A simpler solution would be for Marvel and/or DC to buy ComiXology outright, and it wouldn’t surprise me at all to see this happen.

The bigger problem is on the editorial side of the business, which is stuck with largely the same playbook they’ve been running for the last three decades. The freemium digital marketplace I’m advocating only make sense if you can reach a mass audience — a truly digital approach to content and monetization will work only when your audience numbers in the tens or hundreds of millions.

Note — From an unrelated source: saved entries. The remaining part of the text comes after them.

Definition is_add_cookies (e : event) : bool :=
  match e with
  | Browser (AddCookies _) => true
  | _ => false
  end.

(** The [page.pdf] calls of a trace, in order. *)
Definition pdf_calls (t : list event) : list browser_call :=
  omap (fun e => match e with
                 | Browser (PagePdf p f b sc mg) => Some (PagePdf p f b sc mg)
                 | _ => None
                 end) t.

(** The lines printed in a trace, in order. *)
Definition printed (t : list event) : list string :=
  omap (fun e => match e with Printed l => Some l | _ => None end) t.

(** [s] with the clock at [t]. *)
Definition at_time (t : float) (s : state) : state :=
  {| ext := {| clock := t; pdf_dir := pdf_dir (ext s);
               fault_listdir := fault_listdir (ext s) |};
     trace := trace s |}.

(** [cfg] with another retention threshold. *)
Definition with_retention (r : Z) (cfg : settings) : settings :=
  {| PDF_RETENTION_SECONDS := r;
     PDF_CLEANUP_INTERVAL := PDF_CLEANUP_INTERVAL cfg;
     PDF_FORMAT := PDF_FORMAT cfg;
     PDF_PRINT_BACKGROUND := PDF_PRINT_BACKGROUND cfg;
     PDF_SCALE := PDF_SCALE cfg;
     PDF_MARGIN_TOP := PDF_MARGIN_TOP cfg;
     PDF_MARGIN_BOTTOM := PDF_MARGIN_BOTTOM cfg;
     PDF_MARGIN_LEFT := PDF_MARGIN_LEFT cfg;
     PDF_MARGIN_RIGHT := PDF_MARGIN_RIGHT cfg;
     PDF_COOKIE_DOMAIN := PDF_COOKIE_DOMAIN cfg |}.

(** The number of occurrences of [c] in [s]. *)
Fixpoint count_char (c : Ascii.ascii) (s : string) : nat :=
  match s with
  | EmptyString => 0
  | String a s' => (if Ascii.eqb a c then 1 else 0) + count_char c s'
  end.

(** A world whose output directory has been taken away. *)
Definition lost_state : state :=
  {| ext := {| clock := 10000%float;
               pdf_dir := {[ "old.pdf" := old_pdf ]};
               fault_listdir := Some FileNotFoundError |};
     trace := [] |}.

Definition other_uuid : string := "9f0c2d4e-7b1a-4c55-8e21-3a6d5b7c9e10".

(** An environment in which the output directory is taken away during
    the sleep. *)
Definition directory_removed (w : world) : world :=
  {| clock := PrimFloat.add (clock w) 300%float;
     pdf_dir := ∅;
     fault_listdir := Some FileNotFoundError |}.

(** A request whose body is not JSON. *)
Definition not_json_request : raw_request :=
  {| raw_json := Raise ValueError;
     raw_cookies := {[ "token" := "s3cr3t" ]};
     raw_scheme := "https";
     raw_hostname := Some "pdf.example.com";
     raw_headers := {[ "host" := "pdf.example.com" ]} |}.

(** Unfolds the monad and the [os] calls, leaving lookups to rewrite. *)
Ltac run :=
  cbv beta iota zeta delta
    [bind ret raise lift get_world set_pdf_dir emit try_except_Exception
     async_with time_time os_listdir os_path_isfile os_path_getmtime
     os_remove print browser page_pdf stat_path is_Exception];
  cbn [mbind option_bind ext trace clock pdf_dir fault_listdir fst snd].

(** Brings a trace to the form [trace s ++ [e1; e2; ...]]. *)
Ltac flat_trace := rewrite <- ?app_assoc; cbn [app].

(** ** The Python operators on sample values *)

Example float_cmp_int_samples :
  float_cmp_int 3600.5%float 3600 = Some Gt ∧
  float_cmp_int 3600%float 3600 = Some Eq ∧
  float_cmp_int 3599.75%float 3600 = Some Lt ∧
  float_cmp_int (-0.5)%float 0 = Some Lt ∧
  float_cmp_int 0%float 0 = Some Eq ∧
  float_cmp_int 0x1p+80%float (2 ^ 80 + 1) = Some Lt ∧
  float_cmp_int infinity 3600 = Some Gt ∧
  float_cmp_int nan 3600 = None.
Proof. repeat split; vm_compute; reflexivity. Qed.

Example py_contains_samples :
  py_contains "html" (JObj {[ "html" := JNull ]}) = Ok true ∧
  py_contains "html" (JObj {[ "HTML" := JNull ]}) = Ok false ∧
  py_contains "html" (JArr [JStr "url"; JStr "html"]) = Ok true ∧
  py_contains "html" (JArr [JInt 1]) = Ok false ∧
  py_contains "html" (JStr "<html></html>") = Ok true ∧
  py_contains "html" (JStr "plain") = Ok false ∧
  py_contains "html" JNull = Raise TypeError ∧
  py_contains "html" (JInt 5) = Raise TypeError.
Proof. repeat split; vm_compute; reflexivity. Qed.

(** ** The sweeper: one file *)

Lemma resolve_join (name : string) :
  resolve (os_path_join PDF_DIR name) = Some name.
Proof. reflexivity. Qed.

Lemma sweep_file_spec cfg now removed name s :
  sweep_file cfg now removed name s =
    match pdf_dir (ext s) !! name with
    | Some f =>
        if swept cfg now f
        then (with_pdf_dir (delete name (pdf_dir (ext s))) s, Ok (S removed))
        else (s, Ok removed)
    | None => (s, Ok removed)
    end.
Proof.
  unfold sweep_file, swept, expired, age. run.
  rewrite !resolve_join. run.
  destruct (pdf_dir (ext s) !! name) as [f|] eqn:Hf; run; [|reflexivity].
  destruct (fault_stat f); run; [reflexivity|].
  destruct (is_regular (f_kind f)) eqn:Hk; run; cbn [andb]; [|
    destruct (fault_getmtime f), (fault_remove f); reflexivity].
  rewrite Hf.
  destruct (fault_getmtime f); run; [reflexivity|].
  destruct (float_gt_int _ _); run; [|destruct (fault_remove f); reflexivity].
  rewrite Hf.
  destruct (fault_remove f); run; [reflexivity|].
  destruct (f_kind f); cbn in Hk; (discriminate Hk || reflexivity).
Qed.

Lemma with_pdf_dir_id s : with_pdf_dir (pdf_dir (ext s)) s = s.
Proof. destruct s as [[c d fl] t]. reflexivity. Qed.

Lemma with_pdf_dir_twice d d' s :
  with_pdf_dir d' (with_pdf_dir d s) = with_pdf_dir d' s.
Proof. reflexivity. Qed.

Lemma decide_elem_of_cons {A} (k n : string) (names : list string) (a b : A) :
  (if decide (k ∈ n :: names) then a else b)
  = if decide (k = n) then a else if decide (k ∈ names) then a else b.
Proof.
  repeat case_decide; try reflexivity; exfalso;
    rewrite elem_of_cons in *; tauto.
Qed.

(** ** The sweeper: the loop over the directory *)

(** The loop never raises; it leaves clock and trace alone; each name it
    visits keeps its entry or loses it by [keep]; and [removed] grows by
    the number of entries that went. *)
Lemma sweep_loop_spec cfg now (names : list string) :
  ∀ removed s,
    ∃ d removed',
      for_each names removed (sweep_file cfg now) s
        = (with_pdf_dir d s, Ok removed') ∧
      (∀ k, d !! k = if decide (k ∈ names)
                     then pdf_dir (ext s) !! k ≫= keep cfg now
                     else pdf_dir (ext s) !! k) ∧
      (size d + removed' = size (pdf_dir (ext s)) + removed)%nat.
Proof.
  induction names as [|n names IH]; intros removed s.
  - exists (pdf_dir (ext s)), removed. cbn [for_each]. unfold ret.
    rewrite with_pdf_dir_id. split; [reflexivity|]. split; [|reflexivity].
    intros k. case_decide as Hk; [by apply elem_of_nil in Hk|reflexivity].
  - cbn [for_each]. unfold bind at 1. rewrite sweep_file_spec.
    destruct (pdf_dir (ext s) !! n) as [f|] eqn:Hn;
      [destruct (swept cfg now f) eqn:Hsw|].
    + destruct (IH (S removed) (with_pdf_dir (delete n (pdf_dir (ext s))) s))
        as (d & r' & Hrun & Hd & Hsz).
      exists d, r'. rewrite Hrun, with_pdf_dir_twice.
      cbn [with_pdf_dir ext pdf_dir] in Hd, Hsz.
      split; [reflexivity|]. split.
      * intros k. rewrite Hd, decide_elem_of_cons.
        destruct (decide (k = n)) as [->|Hne].
        -- rewrite lookup_delete_eq, Hn. cbn. unfold keep. rewrite Hsw.
           by case_decide.
        -- by rewrite lookup_delete_ne.
      * assert (Hs : size (pdf_dir (ext s)) =
                     S (size (delete n (pdf_dir (ext s))))).
        { rewrite <- (insert_delete_id (pdf_dir (ext s)) n f) at 1 by done.
          rewrite map_size_insert_None by apply lookup_delete_eq. done. }
        lia.
    + destruct (IH removed s) as (d & r' & Hrun & Hd & Hsz).
      exists d, r'. split; [exact Hrun|]. split; [|exact Hsz].
      intros k. rewrite Hd, decide_elem_of_cons.
      destruct (decide (k = n)) as [->|Hne]; [|reflexivity].
      rewrite Hn. cbn. unfold keep. rewrite Hsw. by case_decide.
    + destruct (IH removed s) as (d & r' & Hrun & Hd & Hsz).
      exists d, r'. split; [exact Hrun|]. split; [|exact Hsz].
      intros k. rewrite Hd, decide_elem_of_cons.
      destruct (decide (k = n)) as [->|Hne]; [|reflexivity].
      rewrite Hn. by case_decide.
Qed.

(** ** The sweeper: one cycle *)

Lemma elem_of_listing (m : gmap string file) (k : string) :
  k ∈ (map_to_list m).*1 ↔ is_Some (m !! k).
Proof.
  rewrite list_elem_of_fmap. split.
  - intros [[k' f] [-> Hin]]. apply elem_of_map_to_list in Hin. by exists f.
  - intros [f Hf]. exists (k, f). split; [reflexivity|].
    by apply elem_of_map_to_list.
Qed.

(** A cycle whose [os.listdir] succeeds completes, whatever faults the
    entries carry. *)
Lemma sweep_cycle_spec cfg s :
  fault_listdir (ext s) = None →
  ∃ d removed,
    sweep_cycle cfg s = (after_sweep d removed s, Ok removed) ∧
    (∀ k, d !! k = pdf_dir (ext s) !! k ≫= keep cfg (clock (ext s))) ∧
    (size d + removed = size (pdf_dir (ext s)))%nat.
Proof.
  intros Hl. unfold sweep_cycle. run. rewrite Hl. run.
  destruct (sweep_loop_spec cfg (clock (ext s))
              (map_to_list (pdf_dir (ext s))).*1 0%nat s)
    as (d & removed & Hrun & Hd & Hsz).
  exists d, removed. rewrite Hrun. split; [|split].
  - unfold after_sweep, cleanup_log.
    destruct (0 <? removed)%nat; run; [reflexivity|].
    unfold with_pdf_dir. cbn [ext trace]. by rewrite app_nil_r.
  - intros k. rewrite Hd. case_decide as Hin; [reflexivity|].
    rewrite elem_of_listing in Hin.
    destruct (pdf_dir (ext s) !! k) eqn:E; [|reflexivity].
    exfalso. apply Hin. by eexists.
  - lia.
Qed.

Evidence suggests the current system works to some degree for a market where the top print book struggles to sell 200K copies. The question is whether that market can ever be brought back to the levels of prior decades. If they think there is a mass digital audience out there, then it is an inevitability that DC and Marvel will have to stop price protecting their print retail partners and adopt lower prices for their digital offerings. I’m in my fourth year in the iOS business and I have seen the “Race To Zero” first-hand (with my own money on the line). It’s gotten so even .99 is considered a “premium” price, and you have to work to give away free apps.

In truth, even “free” costs too much these days.

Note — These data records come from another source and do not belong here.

(** What the loop adds to the results it starts from: one result per
    statement, each holding the engine's answer to the text that was sent
    for it. *)
Lemma executeInfos_results (infos : list IdentifyResult) (acc rs : list DriverResult)
    (db db' : Engine) :
  executeInfos infos acc db = (db', Return rs) ->
  exists new,
    rs = (acc ++ new)%list /\ map info new = infos /\
    Forall (fun r => exists d d',
              execute d (maybeStripSemicolon (text (info r)) (info r))
              = (d', Return (result r))) new.
Proof.
  revert acc db; induction infos as [|q infos IH]; intros acc db H; simpl in H.
  - injection H as _ <-. exists []. rewrite app_nil_r. repeat split. constructor.
  - destruct (execute db (maybeStripSemicolon (text q) q)) as [db1 [data|e]] eqn:E;
      [|discriminate].
    apply IH in H as (new & -> & Hinfo & Hall).
    exists ({| result := data; info := q |} :: new). split; [|split].
    + now rewrite <- app_assoc.
    + simpl. now rewrite Hinfo.
    + constructor; [|exact Hall]. simpl. now exists db, db1.
Qed.

(** When [rawExecuteQuery] returns, a session was acquired, the loop ran to
    its end on it, the commit succeeded and the session was closed. *)
Lemma rawExecuteQuery_Return_inv (realQueries : list string) (db db' : Engine)
    (results : list DriverResult) :
  rawExecuteQuery realQueries db = (db', Return results) ->
  exists db0 u db1 db2 u',
    getConnection db = (db0, Return u) /\
    executeInfos (flat_map identify realQueries) [] db0 = (db1, Return results) /\
    commit db1 = (db2, Return u') /\
    db' = close db2.
Proof.
  unfold rawExecuteQuery, withClosable. intros H.
  destruct (getConnection db) as [db0 [u|e]]; [|discriminate].
  destruct (executeInfos (flat_map identify realQueries) [] db0) as [db1 [rs|e]] eqn:E;
    [|discriminate].
  destruct (commit db1) as [db2 [u'|e]] eqn:C; [|discriminate].
  injection H as <- <-. exists db0, u, db1, db2, u'. repeat split; assumption.
Qed.

(** X1. When [rawExecuteQuery] returns, its results are aligned with the
    classified statements of the queries, one result per statement in
    submission order, and the result of a statement holds the engine's
    answer to the text of that statement as [maybeStripSemicolon] sent it. *)
Theorem rawExecuteQuery_results (realQueries : list string) (db db' : Engine)
    (results : list DriverResult) :
  rawExecuteQuery realQueries db = (db', Return results) ->
  map info results = flat_map identify realQueries /\
  List.length results = List.length (flat_map identify realQueries) /\
  Forall (fun r => exists d d',
            execute d (maybeStripSemicolon (text (info r)) (info r))
            = (d', Return (result r))) results.
Proof.
  intros H.
  apply rawExecuteQuery_Return_inv in H as (db0 & u & db1 & db2 & u' & _ & E & _ & _).
  apply executeInfos_results in E as (new & -> & Hinfo & Hall). simpl.
  split; [exact Hinfo|]. split; [|exact Hall].
  now rewrite <- Hinfo, length_map.
Qed.

(** X2. The exit paths of [rawExecuteQuery].  When the pool hands out no
    session, its error is thrown and nothing is sent.  On a session,
    [rawExecuteQuery] stops at the first statement that the engine rejects:
    the error of that statement is thrown, the statements after it are never
    sent and nothing is committed.  When the commit fails, its error is
    thrown.  On each of these paths, and when the results are returned, the
    session that was acquired is closed, after the last thing that was done
    on it. *)
Theorem rawExecuteQuery_fails_fast (realQueries : list string) (db : Engine) :
  (forall db0 e,
     getConnection db = (db0, Throw e) ->
     rawExecuteQuery realQueries db = (db0, Throw e)) /\
  (forall db0 u pre q post db1 done db2 e,
     getConnection db = (db0, Return u) ->
     flat_map identify realQueries = (pre ++ q :: post)%list ->
     executeInfos pre [] db0 = (db1, Return done) ->
     execute db1 (maybeStripSemicolon (text q) q) = (db2, Throw e) ->
     rawExecuteQuery realQueries db = (close db2, Throw e)) /\
  (forall db0 u db1 results db2 e,
     getConnection db = (db0, Return u) ->
     executeInfos (flat_map identify realQueries) [] db0 = (db1, Return results) ->
     commit db1 = (db2, Throw e) ->
     rawExecuteQuery realQueries db = (close db2, Throw e)) /\
  (forall db0 u db1 results db2 u',
     getConnection db = (db0, Return u) ->
     executeInfos (flat_map identify realQueries) [] db0 = (db1, Return results) ->
     commit db1 = (db2, Return u') ->
     rawExecuteQuery realQueries db = (close db2, Return results)).
Proof.
  unfold rawExecuteQuery, withClosable.
  split; [|split; [|split]].
  - intros db0 e ->. reflexivity.
  - intros db0 u pre q post db1 done db2 e -> Hsplit Hpre Hq.
    rewrite Hsplit, executeInfos_app, Hpre. simpl. now rewrite Hq.
  - intros db0 u db1 results db2 e -> -> ->. reflexivity.
  - intros db0 u db1 results db2 u' -> -> ->. reflexivity.
Qed.

(** X3. [executeQuery] returns one normalised result per classified
    statement of the script, in order; the [command] of each is the text of
    its statement as classified, before any semicolon is stripped, and its
    [rowCount] is the number of rows the engine returned. *)
Theorem executeQuery_commands (script : string) (db db' : Engine)
    (results : list NgQueryResult) :
  executeQuery script db = (db', Return results) ->
  map command results = map text (identify script) /\
  exists raw, driverExecuteMultiple script db = (db', Return raw) /\
              results = parseResults raw /\
              Forall2 (fun r n => rowCount n = match rows (result r) with
                                               | Some rs => List.length rs
                                               | None => 0
                                               end) raw results.
Proof.
  unfold executeQuery. intros H.
  destruct (driverExecuteMultiple script db) as [db1 [raw|e]] eqn:E; [|discriminate].
  injection H as <- <-.
  assert (Hinfo : map info raw = identify script).
  { unfold driverExecuteMultiple in E.
    apply rawExecuteQuery_Return_inv in E as (db0 & u & db2 & db3 & u' & _ & E' & _ & _).
    apply executeInfos_results in E' as (new & -> & Hinfo & _).
    simpl in *. now rewrite app_nil_r in Hinfo. }
  split.
  - unfold parseResults. rewrite map_map. simpl.
    rewrite <- Hinfo, map_map. reflexivity.
  - exists raw. repeat split.
    unfold parseResults. clear. induction raw as [|r raw IH]; simpl; constructor; auto.
Qed.


(** ** Rows as records of named cells *)

Lemma objGetOwn_None (obj : JsObject) (key : string) :
  objGetOwn obj key = None <-> ~ In key (Object_keys obj).
Proof.
  unfold Object_keys. induction obj as [|[k v] obj IH]; simpl.
  - split; [intros _ [] | reflexivity].
  - destruct (k =? key)%string eqn:E.
    + apply String.eqb_eq in E. split; [discriminate | intros H; elim H; now left].
    + apply String.eqb_neq in E. rewrite IH. split.
      * intros H [H'|H']; [now apply E | now apply H].
      * intros H H'. apply H. now right.
Qed.

Lemma objGetOwn_objReplace (obj : JsObject) (key key' : string) (value : JsValue) :
  In key (Object_keys obj) ->
  objGetOwn (objReplace obj key value) key' =
  if (key =? key')%string then Some value else objGetOwn obj key'.
Proof.
  unfold Object_keys. induction obj as [|[k v] obj IH]; simpl; intros H; [contradiction|].
  destruct (k =? key)%string eqn:E; simpl.
  - apply String.eqb_eq in E. subst k. now destruct (key =? key')%string.
  - apply String.eqb_neq in E. destruct H as [H|H]; [contradiction|].
    rewrite (IH H). destruct (k =? key')%string eqn:E'; [|reflexivity].
    apply String.eqb_eq in E'. subst k.
    destruct (key =? key')%string eqn:E''; [|reflexivity].
    apply String.eqb_eq in E''. congruence.
Qed.

Lemma objGetOwn_objInsertIndex (obj : JsObject) (index : N) (key key' : string)
    (value : JsValue) :
  ~ In key (Object_keys obj) ->
  objGetOwn (objInsertIndex obj index key value) key' =
  if (key =? key')%string then Some value else objGetOwn obj key'.
Proof.
  unfold Object_keys. induction obj as [|[k v] obj IH]; simpl; intros H; [reflexivity|].
  assert (Hk : k <> key) by (intros ->; apply H; now left).
  assert (Hrest : ~ In key (map fst obj)) by (intros H'; apply H; now right).
  destruct (arrayIndex k) as [i|]; [destruct (i <? index)%N|]; simpl; try reflexivity.
  rewrite (IH Hrest). destruct (k =? key')%string eqn:E'; [|reflexivity].
  apply String.eqb_eq in E'. subst k.
  destruct (key =? key')%string eqn:E''; [|reflexivity].
  apply String.eqb_eq in E''. congruence.
Qed.

Lemma objGetOwn_app (obj : JsObject) (key key' : string) (value : JsValue) :
  ~ In key (Object_keys obj) ->
  objGetOwn (obj ++ [(key, value)])%list key' =
  if (key =? key')%string then Some value else objGetOwn obj key'.
Proof.
  unfold Object_keys. induction obj as [|[k v] obj IH]; simpl; intros H; [reflexivity|].
  assert (Hk : k <> key) by (intros ->; apply H; now left).
  assert (Hrest : ~ In key (map fst obj)) by (intros H'; apply H; now right).
  rewrite (IH Hrest). destruct (k =? key')%string eqn:E'; [|reflexivity].
  apply String.eqb_eq in E'. subst k.
  destruct (key =? key')%string eqn:E''; [|reflexivity].
  apply String.eqb_eq in E''. congruence.
Qed.

(** Reading after defining: the defined name reads the new value, every
    other name reads what it read before. *)
Lemma objGetOwn_objDefine (obj : JsObject) (key key' : string) (value : JsValue) :
  objGetOwn (objDefine obj key value) key' =
  if (key =? key')%string then Some value else objGetOwn obj key'.
Proof.
  unfold objDefine. destruct (hasOwnProperty obj key) eqn:E.
  - apply objGetOwn_objReplace. now apply hasOwnProperty_In.
  - assert (H : ~ In key (Object_keys obj)).
    { intros H. apply hasOwnProperty_In in H. congruence. }
    destruct (arrayIndex key); [now apply objGetOwn_objInsertIndex | now apply objGetOwn_app].
Qed.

The danger for comic publishers is that it may be too late for them. The market may be so damaged and diminished that it is no longer possible to tap into a mass audience by dropping prices to .99 or free. If the worldwide market for superhero comics really has collapsed to a half-million or so hardcores buying DC and Marvel print titles each month then the free market just won’t work — you’d need ten times that many people interested in digital books to make a profitable business off the 5% of your customers that you will monetize through free distribution. There would be some organic lift from getting free books into more people’s hands — and thus spreading your brand to a collateral audience — but I think the editorial problem at Marvel and DC is pathological enough that just getting the books into peoples’ hands won’t be enough. The content has become too dense, self-referential, and fringe to work as mass entertainment. Witness DC’s “New 52” reboot — presented as a means of making DC’s line more friendly to new readers — which after an initial surge of interest appears to have posted only modest readership gains in the long run (though there are encouraging indications the market is coming back).

So if there is no reaching new readers, then it is actually best for Marvel and DC to do what they’re doing — circle the wagons, hold the price line as long as they can, and fight a delaying action until the publishers as we know them are closed down and their properties are licensed out to smaller shops. Paramount and Hasbro both have comic books without being in the comic book business — might Marvel and DC ultimately elect to go the same route? Marvel and to a lesser extent DC have already realized they are in the “superhero” business rather than the “comics” business and are reorganizing their operations accordingly. I have friends who will lose jobs when this happens and it gives me little joy to say it, but markets are never wrong — the music, publishing, and software businesses have already been disrupted, and there’s no reason to expect comics will be any different. The collapse of Borders and Blockbuster are just two of the earliest and most visible casualties in the digital disruption of entertainment. There will be a pile of bodies on the field before this shakes out.

The indie side of digital offers some opportunities but will be hamstrung by the absence of meaningful brands. There will be successes here and there — particularly for small shops who can keep their costs in line and put a LOT of effort into fan outreach via social media — but for that mass North American moviegoing audience we should be trying to tap, “comic books” = “superheroes,” and “superheroes” = Batman, Spider-Man, and Superman (and now also a host of lesser Marvel characters as well, thanks to a stellar effort from Marvel’s movie studio). Mark Waid has made news by shifting his creator-owned work to digital and I think he is smart to set up his own channel to distribute and monetize his work. He is definitely biting the hand that feeds him but the tide is inevitable and irresistible (and I have enjoyed his digital effort, “Insufferable”).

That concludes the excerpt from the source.